Colic is the term used when referring to a baby who cries excessively and inconsolably for no apparent reason and even when the baby seemed healthy.
Babies that are younger than 5 months old can be considered as colicky. Usually, the crying of a colicky baby occurs for more than three hours continuously on three or more days during the week which then goes on for at least three weeks. In other words, the total hours that the baby has cried can reach up to 27 or even more in number.
The good news is that colic is not a disease and will not cause any harm on your baby for a long term.
Normally, a baby who has colic would show an improved condition by the time he reaches 4 to 5 months of age.
Colic is not actually a diagnosis but simply a behavioral observation.
The bad news is that there’s probably nothing much else that you can do but just wait until your baby grows past the stage and only until some calming tactics are applied.
Is there a way for me to tell if my baby has colic?
If your baby is crying excessively but you know for sure that he is healthy and is feeding well, it is highly likely that he has colic.
Some of the things that the doctor would consider before saying that your baby has colic are:
- if your baby has frequent bouts of inconsolable and intense crying
- if your baby cries most often during the late afternoon or in the evening
- if your baby pulls his legs up to his tummy and arches his back when crying
A colicky baby may also show the following symptoms.
- He clenches his fists.
- He has a bloated tummy.
- His face is red and flushed while crying.
- He passes gas while shedding tears, usually because he has swallowed air.
Taking down important notes
You can help the doctor with the assessment by taking down some notes. Over a couple of days, you can write: the time that your baby cries and how long it lasted; if the cry is high-pitched or louder than normal; possible reasons why your baby is fussy; what you did to calm him down and if it worked; your baby’s feeding (what he eats and how often he eats); and your baby’s poop details.

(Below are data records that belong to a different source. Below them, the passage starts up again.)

(** The counters of the MS OS 2.0 walk have moved from [v] to [v'] by
    as much as the numbers of errors and warnings printed have from [t]
    to [t']. *)
Definition msos20_tally (v : MsOs20.vars) (t : trace) (v' : MsOs20.vars)
  (t' : trace) : Prop :=
  MsOs20.error_count v' - MsOs20.error_count v = n_errors t' - n_errors t /\
  MsOs20.warning_count v' - MsOs20.warning_count v
  = n_warnings t' - n_warnings t /\
  n_errors t <= n_errors t' /\ n_warnings t <= n_warnings t'.

(** The same for the BOS walk. *)
Definition bos_tally (v : Bos.vars) (t : trace) (v' : Bos.vars)
  (t' : trace) : Prop :=
  Bos.error_count v' - Bos.error_count v = n_errors t' - n_errors t /\
  Bos.warning_count v' - Bos.warning_count v = n_warnings t' - n_warnings t /\
  n_errors t <= n_errors t' /\ n_warnings t <= n_warnings t'.

(** The three length checks every pass of the MS OS 2.0 walk starts
    with: fewer than 4 bytes left, a [wLength] below 4, a record that
    runs past the buffer. *)
Definition msos20_rejects (data : buffer) (length off : Z) : bool :=
  (off + 4 >? length) || (le16 data off <? 4)
  || (off + le16 data off >? length).

(** The bytes of the buffer from [off] on are [bs]. *)
Fixpoint bytes_at (data : buffer) (off : Z) (bs : list byte) : bool :=
  match bs with
  | [] => true
  | b :: bs' =>
      (u8 data off =? Z.of_N (Byte.to_N b)) && bytes_at data (off + 1) bs'
  end.
(** The loop over [zip(tracked_indices, counts)] when the count of every
    index is its own. *)
Lemma update_loop_outcome (l : list Z) (p : Patterns.t) :
  NoDup l -> NoDup (Patterns.tracked p) ->
  (forall idx, idx ∈ l ->
               idx ∈ Patterns.tracked p /\ is_Some (Patterns.saved p !! idx)) ->
  exists q,
    for_each (update_tracking frame_idx) (map (fun idx => (idx, count_of idx)) l) p
    = inr q /\
    Patterns.tracked q
    = List.filter (fun idx => negb (bool_decide (idx ∈ l) && leaves idx))
                  (Patterns.tracked p) /\
    Patterns.dropped_zero q
    = Patterns.dropped_zero p
      ++ List.filter (fun idx => drops_zero wanted (count_of idx)) l /\
    Patterns.dropped_many q
    = Patterns.dropped_many p
      ++ List.filter (fun idx => drops_many wanted (count_of idx)) l /\
    (forall idx,
        Patterns.saved q !! idx
        = if bool_decide (idx ∈ l) && saves wanted (count_of idx)
          then (fun frames => frames ++ [frame_idx]) <$> Patterns.saved p !! idx
          else Patterns.saved p !! idx).
Proof.
  revert p. induction l as [| idx l IH]; intros p Hndl Hnd Hin.
  - exists p. cbn [map for_each List.filter]. rewrite !app_nil_r.
    split; [reflexivity |]. split.
    + symmetry. rewrite <- (filter_true (Patterns.tracked p)) at 2.
      apply filter_ext_in. intros a _.
      rewrite bool_decide_eq_false_2 by apply not_elem_of_nil. reflexivity.
    + split; [reflexivity |]. split; [reflexivity |]. intros j.
      rewrite bool_decide_eq_false_2 by apply not_elem_of_nil. reflexivity.
  - apply NoDup_cons in Hndl as [Hfresh Hndl].
    destruct (Hin idx ltac:(left)) as [Htracked [frames Hsaved]].
    assert (Hmem : forall j, bool_decide (j ∈ idx :: l)
                             = (j =? idx) || bool_decide (j ∈ l)).
    { intros j. destruct (Z.eqb_spec j idx) as [-> | Hne].
      - apply bool_decide_eq_true_2. left.
      - cbn [orb]. apply bool_decide_ext. rewrite elem_of_cons. tauto. }
    assert (Hfresh' : bool_decide (idx ∈ l) = false)
      by (apply bool_decide_eq_false_2, Hfresh).
    cbn [map for_each List.filter]. unfold Analyzer.update_tracking at 1.
    unfold drops_zero, drops_many, saves in *.
    destruct (Z.eqb_spec (count_of idx) wanted) as [Hsave | Hnsave].
    { (* the frame is saved *)
      unfold Patterns.save_frame. rewrite Hsaved. cbn [bind ret].
      set (p1 := Patterns.mk _ _ _ _).
      destruct (IH p1 Hndl Hnd) as (q & Hrun & Htr & Hz & Hm & Hs).
      { intros j Hj. destruct (Hin j ltac:(right; exact Hj)) as [Hjt Hjs].
        split; [exact Hjt |]. subst p1. cbn [Patterns.saved].
        apply lookup_insert_is_Some'. right. exact Hjs. }
      exists q. split; [exact Hrun |]. cbn [negb andb].
      split; [| split; [exact Hz | split; [exact Hm |]]].
      - rewrite Htr. apply filter_ext_in. intros j _. rewrite Hmem.
        destruct (Z.eqb_spec j idx) as [-> | _]; [| reflexivity].
        rewrite Hfresh'. destruct (Z.eqb_spec (count_of idx) wanted); [| congruence].
        reflexivity.
      - intros j. rewrite Hs, Hmem. subst p1. cbn [Patterns.saved].
        destruct (Z.eqb_spec j idx) as [-> | Hne].
        + rewrite Hfresh'. cbn [orb andb]. rewrite lookup_insert_eq, Hsaved.
          destruct (Z.eqb_spec (count_of idx) wanted); [reflexivity | congruence].
        + cbn [orb]. rewrite lookup_insert_ne by congruence. reflexivity. }
    cbn [negb andb].
    destruct (Z.gtb_spec (count_of idx) wanted) as [Hmany | Hnmany].
    { (* too many nuclei *)
      unfold Patterns.drop_many, Py.mem.
      rewrite bool_decide_eq_true_2 by exact Htracked.
      rewrite (remove_filter idx _ Hnd Htracked). cbn [bind ret].
      set (p1 := Patterns.mk _ _ _ _).
      destruct (IH p1 Hndl) as (q & Hrun & Htr & Hz & Hm & Hs).
      { subst p1. cbn [Patterns.tracked].
        apply NoDup_ListNoDup, List.NoDup_filter, NoDup_ListNoDup, Hnd. }
      { intros j Hj. destruct (Hin j ltac:(right; exact Hj)) as [Hjt Hjs].
        split; [| exact Hjs]. subst p1. cbn [Patterns.tracked].
        apply list_elem_of_In, filter_In. split; [apply list_elem_of_In, Hjt |].
        destruct (Z.eqb_spec j idx) as [-> | _]; [contradiction | reflexivity]. }
      exists q. split; [exact Hrun |]. subst p1.
      cbn [Patterns.tracked Patterns.dropped_zero Patterns.dropped_many Patterns.saved]
        in Htr, Hz, Hm, Hs.
      split; [| split; [exact Hz | split]].
      - rewrite Htr, filter_filter_and. apply filter_ext_in. intros j _. rewrite Hmem.
        destruct (Z.eqb_spec j idx) as [-> | _]; [| reflexivity].
        cbn [negb andb orb].
        destruct (Z.eqb_spec (count_of idx) wanted); [congruence |].
        destruct (Z.gtb_spec (count_of idx) wanted); [reflexivity | lia].
      - rewrite Hm, <- app_assoc. reflexivity.
      - intros j. rewrite Hs, Hmem.
        destruct (Z.eqb_spec j idx) as [-> | _]; [| reflexivity].
        rewrite Hfresh'. cbn [orb andb].
        destruct (Z.eqb_spec (count_of idx) wanted); [congruence | reflexivity]. }
    cbn [negb andb].
    destruct (Z.eqb_spec (count_of idx) 0) as [Hzero | Hnzero].
    { (* no nucleus *)
      unfold Patterns.drop_zero, Py.mem.
      rewrite bool_decide_eq_true_2 by exact Htracked.
      rewrite (remove_filter idx _ Hnd Htracked). cbn [bind ret].
      set (p1 := Patterns.mk _ _ _ _).
      destruct (IH p1 Hndl) as (q & Hrun & Htr & Hz & Hm & Hs).
      { subst p1. cbn [Patterns.tracked].
        apply NoDup_ListNoDup, List.NoDup_filter, NoDup_ListNoDup, Hnd. }
      { intros j Hj. destruct (Hin j ltac:(right; exact Hj)) as [Hjt Hjs].
        split; [| exact Hjs]. subst p1. cbn [Patterns.tracked].
        apply list_elem_of_In, filter_In. split; [apply list_elem_of_In, Hjt |].
        destruct (Z.eqb_spec j idx) as [-> | _]; [contradiction | reflexivity]. }
      exists q. split; [exact Hrun |]. subst p1.
      cbn [Patterns.tracked Patterns.dropped_zero Patterns.dropped_many Patterns.saved]
        in Htr, Hz, Hm, Hs.
      split; [| split; [| split; [exact Hm |]]].
      - rewrite Htr, filter_filter_and. apply filter_ext_in. intros j _. rewrite Hmem.
        destruct (Z.eqb_spec j idx) as [-> | _]; [| reflexivity].
        cbn [negb andb orb].
        destruct (Z.eqb_spec (count_of idx) wanted); [congruence |].
        destruct (Z.gtb_spec (count_of idx) wanted); [lia |].
        destruct (Z.eqb_spec (count_of idx) 0); [reflexivity | congruence].
      - rewrite Hz, <- app_assoc. reflexivity.
      - intros j. rewrite Hs, Hmem.
        destruct (Z.eqb_spec j idx) as [-> | _]; [| reflexivity].
        rewrite Hfresh'. cbn [orb andb].
        destruct (Z.eqb_spec (count_of idx) wanted); [congruence | reflexivity]. }
    (* any other count *)
    cbn [bind ret].
    destruct (IH p Hndl Hnd) as (q & Hrun & Htr & Hz & Hm & Hs).
    { intros j Hj. apply Hin. right. exact Hj. }
    exists q. split; [exact Hrun |].
    split; [| split; [exact Hz | split; [exact Hm |]]].
    + rewrite Htr. apply filter_ext_in. intros j _. rewrite Hmem.
      destruct (Z.eqb_spec j idx) as [-> | _]; [| reflexivity].
      rewrite Hfresh'. cbn [orb andb negb].
      destruct (Z.eqb_spec (count_of idx) wanted); [congruence |].
      destruct (Z.gtb_spec (count_of idx) wanted); [lia |].
      destruct (Z.eqb_spec (count_of idx) 0); [congruence | reflexivity].
    + intros j. rewrite Hs, Hmem.
      destruct (Z.eqb_spec j idx) as [-> | _]; [| reflexivity].
      rewrite Hfresh'. cbn [orb andb].
      destruct (Z.eqb_spec (count_of idx) wanted); [congruence | reflexivity].
Qed.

After studying your notes, the doctor will most likely do an exam on your baby to check for other reasons why he is fussy. This will cover doing a check on reflux, pain from an injury or illness, weakness or hunger, discomfort (if your baby is too cold or too hot) and food allergies or sensitivities if you are breastfeeding your baby.
What’s the best thing to do upon learning that my baby has colic?
The best thing that you can is to stay as calm as possible and to keep yourself reminded that your baby will eventually grow out of the colicky phase.
When it seems like your baby’s crying makes you feel frustrated, angry and blameful on yourself, try joining a support group whether in your community or online. This way, you can get reassuring messages from people who used to be in your shoes and eventually, you will find yourself back in track again, ready to face that wonderful world of nonstop infant crying.
When your baby has colic, you can do some things to calm him down or to at least distract him. If your baby is crying because he is unwell, it may be impossible for him to calm down and stop crying. However, if your baby has colic, you can try some calming tactics such as giving your baby a massage; playing some soothing music in the background; taking your baby out for a walk or even feeding him.
When you see that your baby has stopped crying after you have done any one of the tactics, you would then know that he’s simply colicky and that it will eventually end.
When should I call the doctor?
If you think that you have done everything you can but still, your baby is not calm and his crying is starting to give you stress, by all means call the doctor.
You can also call the doctor f you notice that your baby is not gaining weight or is losing some weight. This could mean that he has another health problem.
If your baby does or shows any of these behaviors , then call the doctor.
- Your baby cannot be soothed, not even for a couple of minutes.
- He has fewer wet diapers.
- He seemed sick or injured.
- He throws up.
- He runs a fever of up to 100.4 degrees or even more.
- He eats less than normal.
- He is less alert or feels sleepy than normal.
- He has difficulty in breathing.
- He has diarrhea or has blood in his stool.
- His cry sounded odd or like he is in pain.
- He is not sucking strongly at the bottle or latching well on your breast.
- Your baby’s lips or skin seemed to have a bluish cast during a crying episode.
Some tips to help your baby
While there is no singular method that works for all babies with colic, you can apply some of the following techniques that can help your colicky baby. Apart from the calming tactics mentioned above, you can:
- Try holding your baby when he is having a crying episode.
- Prevent your baby from swallowing air by allowing him to sit or to be held upright while feeding.
- Gently rock your baby over your shoulder.
- Allow your baby to burp after every feeding.
- Play white noise to him. This can include the sound of your hair dryer, a ticking clock or a vacuum cleaner.
- Swaddle your baby if he’s younger than one month.
- Dim the lights and promote a more quiet environment.
- Take him for a short car ride or a brief walk in a pram.
- Make a few changes to his diet such as adding some drops to breastmilk or bottled milk.